┌─ GIVEN DATA

(* ===== verification/Collections.v ===== *)
(** * Ordered maps and stable sorting

    The standard-library containers the orchestrator is built on:
    [BTreeMap] as an association list kept strictly sorted by the key's
    [Ord] (keys are compared with [cmp], never with Leibniz equality, so a
    key type with a coarser [Eq], such as a chunk, behaves as it does in
    Rust), and [slice::sort_by_key] as a stable sort. *)
From Stdlib Require Import Sorted Permutation.
From S2P Require Import Prelude.

(** ** BTreeMap *)
Section btree_ops.
Context {K V : Type} `{OrdCmp K}.

(** [entry(k)]: [vacant] is inserted under [k] when no equal key is
    present; an occupied entry is updated in place and keeps its old key. *)
Fixpoint bt_entry (k : K) (vacant : V) (occupied : V -> V) (m : list (K * V)) : list (K * V) :=
  match m with
  | [] => [(k, vacant)]
  | (k', v') :: m' =>
      match cmp k k' with
      | Lt => (k, vacant) :: m
      | Eq => (k', occupied v') :: m'
      | Gt => (k', v') :: bt_entry k vacant occupied m'
      end
  end.

Definition bt_insert (k : K) (v : V) : list (K * V) -> list (K * V) :=
  bt_entry k v (fun _ => v).

Fixpoint bt_get (k : K) (m : list (K * V)) : option V :=
  match m with
  | [] => None
  | (k', v') :: m' => match cmp k k' with Eq => Some v' | _ => bt_get k m' end
  end.

Definition bt_first_key_value (m : list (K * V)) : option (K * V) := head m.
Definition bt_pop_first (m : list (K * V)) : option ((K * V) * list (K * V)) :=
  match m with
  | [] => None
  | kv :: m' => Some (kv, m')
  end.
Definition bt_is_empty (m : list (K * V)) : bool :=
  match m with [] => true | _ => false end.
Definition bt_last_key_value (m : list (K * V)) : option (K * V) := last m.
(** [keys().rev().nth(n)] *)
Definition bt_keys_rev_nth (n : nat) (m : list (K * V)) : option K := (reverse m.*1 !! n : option K).
(** [range(lo..=hi)], which panics when the bounds are in the wrong order. *)
Definition bt_range {E} (site : string) (lo hi : K) (m : list (K * V)) : outcome E (list (K * V)) :=
  match cmp lo hi with
  | Gt => Panic site
  | _ => Ok (filter (fun kv => cmp lo kv.1 <> Gt /\ cmp kv.1 hi <> Gt) m)
  end.
Definition bt_from_iter (l : list (K * V)) : list (K * V) :=
  foldl (fun m kv => bt_insert kv.1 kv.2 m) [] l.

Definition key_lt (p q : K * V) : Prop := cmp p.1 q.1 = Lt.
(** The representation invariant of a [BTreeMap]. *)
Definition bt_sorted : list (K * V) -> Prop := StronglySorted key_lt.
End btree_ops.

Section btree_lemmas.
Context {K V : Type} `{OL : OrdLaws K}.
Implicit Types (m : list (K * V)) (k : K).

Lemma bt_entry_Forall (P : K * V -> Prop) k v f m :
  P (k, v) -> (forall k' v', P (k', v') -> P (k', f v')) ->
  Forall P m -> Forall P (bt_entry k v f m).
Proof.
  intros Hv Hf. induction 1 as [|[k' v'] m' Hp Hm IH]; simpl; [by auto|].
  destruct (cmp k k'); auto.
Qed.

Lemma bt_entry_sorted k v f m : bt_sorted m -> bt_sorted (bt_entry k v f m).
Proof.
  induction 1 as [|[k' v'] m' Hm IH Hlt]; simpl; [by repeat constructor|].
  destruct (cmp k k') eqn:E.
  - constructor; [done|]. exact Hlt.
  - constructor; [by constructor|]. constructor; [done|].
    eapply Forall_impl; [exact Hlt|]. intros [k'' v''] L. by eapply cmp_lt_trans.
  - constructor; [done|]. apply bt_entry_Forall; [by apply cmp_gt_lt|done|done].
Qed.

Lemma bt_insert_sorted k v m : bt_sorted m -> bt_sorted (bt_insert k v m).
Proof. apply bt_entry_sorted. Qed.

Lemma bt_pop_first_sorted m kv m' :
  bt_pop_first m = Some (kv, m') -> bt_sorted m -> bt_sorted m' /\ Forall (key_lt kv) m'.
Proof. destruct m; simpl; [done|]. intros [= -> ->]. by inversion 1. Qed.

Lemma bt_get_below k m : Forall (fun p => cmp k p.1 = Lt) m -> bt_get k m = None.
Proof.
  induction 1 as [|[k' v'] m' E _ IH]; simpl in *; [done|]. by rewrite E.
Qed.

Lemma bt_get_proper k k' m : key_eq k k' -> bt_get k m = bt_get k' m.
Proof.
  intros E. induction m as [|[k0 v0] m IH]; simpl; [done|].
  rewrite (cmp_eq_l _ _ k0 E). by rewrite IH.
Qed.

(** Looking up the key an entry operation was applied to ... *)
Lemma bt_get_entry k v f m :
  bt_sorted m ->
  bt_get k (bt_entry k v f m) = Some (match bt_get k m with Some v' => f v' | None => v end).
Proof.
  induction 1 as [|[k' v'] m' Hm IH Hlt]; simpl; [by rewrite cmp_refl|].
  destruct (cmp k k') eqn:E; simpl.
  - by rewrite E.
  - rewrite cmp_refl. rewrite bt_get_below; [done|].
    eapply Forall_impl; [exact Hlt|]. intros p L. by eapply cmp_lt_trans.
  - by rewrite E.
Qed.

(** ... and any other key. *)
Lemma bt_get_entry_ne k k' v f m :
  cmp k' k <> Eq -> bt_get k' (bt_entry k v f m) = bt_get k' m.
Proof.
  intros N. induction m as [|[k0 v0] m IH]; simpl.
  - by destruct (cmp k' k).
  - destruct (cmp k k0) eqn:E; simpl.
    + rewrite <- (cmp_eq_r k' k k0 E). by destruct (cmp k' k).
    + by destruct (cmp k' k).
    + by rewrite IH.
Qed.

Lemma bt_get_Some_elem k m v : bt_get k m = Some v -> exists k', key_eq k k' /\ (k', v) ∈ m.
Proof.
  induction m as [|[k0 v0] m IH]; simpl; [done|]. destruct (cmp k k0) eqn:E.
  - intros [= ->]. exists k0. split; [done|left].
  - intros (k' & ? & ?)%IH. exists k'. split; [done|by right].
  - intros (k' & ? & ?)%IH. exists k'. split; [done|by right].
Qed.

Lemma bt_get_elem k m v : bt_sorted m -> (k, v) ∈ m -> bt_get k m = Some v.
Proof.
  induction 1 as [|[k0 v0] m' Hm IH Hlt]; [by intros ?%elem_of_nil|].
  rewrite elem_of_cons. intros [[= -> ->]|Hin]; simpl; [by rewrite cmp_refl|].
  rewrite Forall_forall in Hlt. specialize (Hlt _ Hin). unfold key_lt in Hlt; simpl in Hlt.
  rewrite (cmp_opp k0 k), Hlt. simpl. by apply IH.
Qed.

Lemma bt_entry_length k v f m :
  length (bt_entry k v f m) = (match bt_get k m with Some _ => 0 | None => 1 end + length m)%nat
  \/ ~ bt_sorted m.
Proof.
  induction m as [|[k' v'] m IH]; simpl; [by left|].
  destruct (cmp k k') eqn:E; simpl; [by left| |].
  - destruct (decide (bt_get k m = None)) as [->|N]; [by left|].
    right. intros HS. inversion HS as [|?? Hm Hlt]; subst. apply N, bt_get_below.
    eapply Forall_impl; [exact Hlt|]. intros p L. by eapply cmp_lt_trans.
  - destruct IH as [->|IH]; [left; lia|]. right. by inversion 1.
Qed.

Lemma bt_is_empty_spec m : bt_is_empty m = true <-> m = [].
Proof. by destruct m. Qed.
End btree_lemmas.

(** ** Stable sorting: [slice::sort_by_key] *)
Section sort_by_key.
Context {A K : Type} `{OL : OrdLaws K} (key : A -> K).

Fixpoint sort_insert (x : A) (l : list A) : list A :=
  match l with
  | [] => [x]
  | y :: l' => match cmp (key x) (key y) with
               | Gt => y :: sort_insert x l'
               | _ => x :: l
               end
  end.

Definition sort_by_key (l : list A) : list A := foldr sort_insert [] l.

Definition key_le (x y : A) : Prop := cmp (key x) (key y) <> Gt.

Lemma sort_insert_perm x l : sort_insert x l ≡ₚ x :: l.
Proof.
  induction l as [|y l IH]; simpl; [done|].
  destruct (cmp _ _); [done|done|]. rewrite IH. constructor.
Qed.

Lemma sort_by_key_perm l : sort_by_key l ≡ₚ l.
Proof. induction l as [|x l IH]; simpl; [done|]. by rewrite sort_insert_perm, IH. Qed.

Lemma sort_insert_sorted x l :
  StronglySorted key_le l -> StronglySorted key_le (sort_insert x l).
Proof.
  induction 1 as [|y l Hl IH Hle]; simpl; [by repeat constructor|].
  destruct (cmp (key x) (key y)) eqn:E.
  1,2: constructor; [by constructor|]; constructor;
    [by unfold key_le; rewrite E|];
    eapply Forall_impl; [exact Hle|]; intros z Hz;
    eapply cmp_le_trans; [|exact Hz]; by rewrite E.
  constructor; [done|]. rewrite sort_insert_perm. constructor; [|done].
  unfold key_le. apply cmp_gt_lt in E. by rewrite E.
Qed.

Lemma sort_by_key_sorted l : StronglySorted key_le (sort_by_key l).
Proof. induction l; simpl; [constructor|]. by apply sort_insert_sorted. Qed.

(** Elements with equal keys keep their relative order. *)
Lemma sort_insert_filter_ne k x l :
  cmp (key x) k <> Eq ->
  filter (fun y => cmp (key y) k = Eq) (sort_insert x l) =
  filter (fun y => cmp (key y) k = Eq) l.
Proof.
  intros N. induction l as [|y l IH]; simpl; [by rewrite filter_cons_False|].
  destruct (cmp (key x) (key y)); [by rewrite filter_cons_False..|].
  rewrite !(filter_cons _ y). by rewrite IH.
Qed.

Lemma sort_insert_filter_eq k x l :
  cmp (key x) k = Eq ->
  filter (fun y => cmp (key y) k = Eq) (sort_insert x l) =
  x :: filter (fun y => cmp (key y) k = Eq) l.
Proof.
  intros E. induction l as [|y l IH]; simpl; [by rewrite filter_cons_True|].
  destruct (cmp (key x) (key y)) eqn:Exy; [by rewrite filter_cons_True..|].
  rewrite !(filter_cons _ y), IH. destruct (decide _) as [E'|]; [|done].
  rewrite (cmp_eq_l _ _ (key y) E), (cmp_eq_sym _ _ E') in Exy. done.
Qed.

Lemma sort_by_key_stable k l :
  filter (fun y => cmp (key y) k = Eq) (sort_by_key l) =
  filter (fun y => cmp (key y) k = Eq) l.
Proof.
  induction l as [|x l IH]; simpl; [done|].
  destruct (decide (cmp (key x) k = Eq)) as [E|N].
  - by rewrite sort_insert_filter_eq, IH, filter_cons_True.
  - by rewrite sort_insert_filter_ne, IH, filter_cons_False.
Qed.

(** A sorted list is left as it is. *)
Lemma sort_by_key_id l : StronglySorted key_le l -> sort_by_key l = l.
Proof.
  induction 1 as [|x l Hl IH Hle]; simpl; [done|]. rewrite IH.
  destruct Hle as [|y l Hxy]; simpl; [done|].
  unfold key_le in Hxy. by destruct (cmp _ _).
Qed.
End sort_by_key.

#[export] Hint Resolve bt_entry_sorted bt_insert_sorted : btree.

└─

*WORK TO BE COMPLETED*. Each line of the material that contains the string "eapply" has to be copied out.

*ANSWER BELOW*.
    eapply Forall_impl; [exact Hlt|]. intros [k'' v''] L. by eapply cmp_lt_trans.
    eapply Forall_impl; [exact Hlt|]. intros p L. by eapply cmp_lt_trans.
    eapply Forall_impl; [exact Hlt|]. intros p L. by eapply cmp_lt_trans.
    eapply Forall_impl; [exact Hle|]; intros z Hz;
    eapply cmp_le_trans; [|exact Hz]; by rewrite E.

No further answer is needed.